(Stored data)

━━━

Lemma mode_list_all_report_witness :
  exists lines n w',
    mode_list_all codepoint_le world1 = (Ok (lines, n), w')
    /\ n = length lines
    /\ Sorted (fun a b => name_le codepoint_le a b = true) (List.map fst lines)
    /\ List.NoDup (List.map fst lines)
    /\ (forall r, In r (List.map fst lines) <-> In r (committed world1))
    /\ (unique_keys (committed world1) ->
        Permutation (List.map fst lines) (committed world1)
        /\ n = length (committed world1))
    /\ (forall r a, In (r, a) lines ->
                    age (Employee_of_row r) (Some (clock world1)) world1
                    = (Ok a, world1))
    /\ committed w' = committed world1 /\ sent w' = sent world1 /\ idle w'.
Proof.
  apply (mode_list_all_report codepoint_le world1). exact codepoint_le_total.
Defined.

(** ** Mode 6 *)

Lemma has_index_app c1 c2 n :
  has_index (c1 ++ c2) n = has_index c1 n || has_index c2 n.
Proof. unfold has_index. apply existsb_app. Qed.

Lemma with_index_has ix catalog :
  has_index (with_index ix catalog) (ix_name ix) = true.
Proof.
  unfold with_index. destruct (has_index catalog (ix_name ix)) eqn:E; [exact E|].
  rewrite has_index_app. cbn. rewrite bool_decide_eq_true_2 by reflexivity.
  now rewrite orb_true_r.
Qed.

Lemma with_index_keeps ix catalog n :
  has_index catalog n = true -> has_index (with_index ix catalog) n = true.
Proof.
  intros H. unfold with_index. destruct (has_index catalog (ix_name ix)); [exact H|].
  rewrite has_index_app, H. reflexivity.
Qed.

Lemma with_index_present ix catalog :
  has_index catalog (ix_name ix) = true -> with_index ix catalog = catalog.
Proof. unfold with_index. now intros ->. Qed.

(** One run of mode 6, whatever the server was doing: the two statements
    take effect together or not at all. *)
Lemma mode_optimize_run s :
  mode_optimize_create_indexes s
  = (Done tt,
     let catalog :=
       if refuses s (ix_name idx_gender_surname)
          || refuses s (ix_name idx_gender_lower_surname)
       then indexes s
       else with_index idx_gender_lower_surname
              (with_index idx_gender_surname (indexes s)) in
     mkServer (fresh_session (base s))
              catalog catalog false (refuses s)).
Proof.
  destruct s as [[pool tp cur today table sess stmts] cat tx failed refuse].
  cbv [mode_optimize_create_indexes sbind session_reset sfor_each try_except
       create_index_if_not_exists commit_tx sret with_index
       tx_failed refuses tx_indexes indexes base committed session
       with_session with_committed SURNAMES_BY_LETTER tape cursor clock sent].
  destruct (refuse (ix_name idx_gender_surname)); cbv [orb]; [reflexivity|].
  destruct (has_index cat (ix_name idx_gender_surname));
    destruct (refuse (ix_name idx_gender_lower_surname)); try reflexivity.
  - now destruct (has_index cat (ix_name idx_gender_lower_surname)).
  - now destruct (has_index (cat ++ [idx_gender_surname])
                    (ix_name idx_gender_lower_surname)).
Qed.

Lemma with_index_In ix catalog x :
  In x (with_index ix catalog) <-> In x catalog \/ (x = ix /\ has_index catalog (ix_name ix) = false).
Proof.
  unfold with_index. destruct (has_index catalog (ix_name ix)).
  - split; [auto|]. intros [H|[_ H]]; [exact H|discriminate].
  - rewrite in_app_iff. cbn. split.
    + intros [H|[<-|[]]]; auto.
    + intros [H|[-> _]]; auto.
Qed.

━━━

> **What the task asks**:
Give back the records above exactly, limited to the lines between the one holding "rewrite has_index_app. cbn." and the one holding "Lemma with_index_present ix", inclusive.

> **Solution to the problem**:
  rewrite has_index_app. cbn. rewrite bool_decide_eq_true_2 by reflexivity.
  now rewrite orb_true_r.
Qed.

Lemma with_index_keeps ix catalog n :
  has_index catalog n = true -> has_index (with_index ix catalog) n = true.
Proof.
  intros H. unfold with_index. destruct (has_index catalog (ix_name ix)); [exact H|].
  rewrite has_index_app, H. reflexivity.
Qed.

Lemma with_index_present ix catalog :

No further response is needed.